American Library in Paris

Literature. Learning. Culture. Community

In the midst of being lost in language, The American Library in Paris was like a little slice of home.  This subscription library opened in 1917 in order to serve U.S. service personnel.  It was founded by the American Library Association.  In 2009 the library expanded the reading room and increased their computer access.  The collection has grown to offer over 120,000 books, 300 periodicals, multi-media, online databases, programs, a bi-weekly e-newsletter that reaches over 4,000 patrons, and more.   I found it interesting that this was the first library on the continent to offer Braille books in English in 1955. During the months of July and August the library is closed on Sundays. 

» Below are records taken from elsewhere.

(* ===== verification/Firmware.v ===== *)
(** * GPU identity and firmware policy (TGL.cpp)

    Which firmware and scheduler the accelerator driver may use, the topology it is told
    about, and the encodings written to the hardware. *)
From S2P Require Import Prelude Machine Memory Sim Regs Mmio BootArgs RegHooks Trace Frame Engine.
Import Regs Mmio BootArgs RegHooks Trace Engine.

Module Firmware.
Section defs.
Context `{Platform}.

(** [TGL.cpp:1361-1395 setAsyncSliceCount] *)
Definition sliceField (n : Z) : option Z := if (n =? 1) || (n =? 2) then Some n else None.
Definition subsliceField (n : Z) : option Z :=
  if n =? 2 then Some 0x20 else if n =? 4 then Some 0x40 else if n =? 5 then Some 0x50
  else if n =? 6 then Some 0x60 else if n =? 8 then Some 0x80 else if n =? 10 then Some 0xA0
  else None.
Definition euField (n : Z) : option Z :=
  if n =? 1 then Some 0x100 else if n =? 2 then Some 0x200 else if n =? 3 then Some 0x300
  else if n =? 4 then Some 0x400 else if n =? 5 then Some 0x500 else if n =? 6 then Some 0x600
  else if n =? 8 then Some 0x800 else None.
Definition orPanic (msg : string) (o : option Z) : M Z :=
  match o with Some v => mret v | None => panic msg end.
(** The register is written through the driver's own mapping, whose address is the
    member at 0x1240. [TGL.cpp setAsyncSliceCount] *)
Definition setAsyncSliceCount (that configRaw : Z) : M unit :=
  let sliceCount := (configRaw .>> 0) .& 0xFF in
  let subsliceCount := (configRaw .>> 8) .& 0xFF in
  let euCount := (configRaw .>> 16) .& 0xFF in
  s ← orPanic "IGPU: setAsyncSliceCount - Invalid slice count" (sliceField sliceCount);
  ss ← orPanic "IGPU: setAsyncSliceCount - Invalid subsliceCount" (subsliceField subsliceCount);
  eu ← orPanic "IGPU: setAsyncSliceCount - Invalid EU count/power mode" (euField euCount);
  let hwRegisterValue := s .| ss .| eu in
  _ ← store 4 (that + 0x12a0) configRaw;
  mmioBase ← load 8 (that + 0x1240);
  store 4 (mmioBase + 0xa204) hwRegisterValue.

According to their Web Site, their vision and mission is as follows,


The American Library in Paris celebrates the written word and the life of the mind. It is constantly renewing its purpose in Paris as a center for literature, learning, culture, and community.


  • To provide access in France to what is best in English-language books, periodicals and other materials by sustaining and extending a varied and enduring collection.
  • To provide the services of a contemporary American public library.
  • To encourage and support reading in English by children and young adults.
  • To act as an educational support center for people of all ages on their pursuit of formal instruction or personal growth.
  • To promote better understanding between France and the United States by making available the artistic, historical and business record of the American experience to an international audience.
Our group had a brief tour of the library.  I was invited back to help with activities in the children's department the next day, however I was already booked on another tour.  The children's room was small but comparable to other UK and US libraries.  It seemed like a great learning environment for children.  There are 10,000+ books, 1,000 audio visual items, 15 magazine subscriptions and programs for all ages.  Story time readings are called "Lap Sit" for 1-3 year olds.  There is no registration for programs unless they are for special events.

On one of the brochures there is a picture of the Statue of Liberty, with the Eiffel Tower in the background, reading a book titled American Library in Paris.  They have clever marketing and outreach to promote their services.  Outside of the library was a cart full of books all marked FREE.  Our professor thought we were going to town buying books, not realizing they were marked free.  I added a few quick summer reads to my collection and then ended up donating them to another library before leaving the UK.  

I think it is very important for Americans to have a library like this in a foreign country.  I was only in Paris for a few days, and felt pretty overwhelmed with the language barrier and being out of the loop from American happenings.  This is a great place to go for American materials.  Even though it is a subscription library, it is well worth the rate if you consider how much it cost to purchase books, DVDs, magazines, newspapers, etc.  I know I would rather give my business to a library than a book store any day of the week.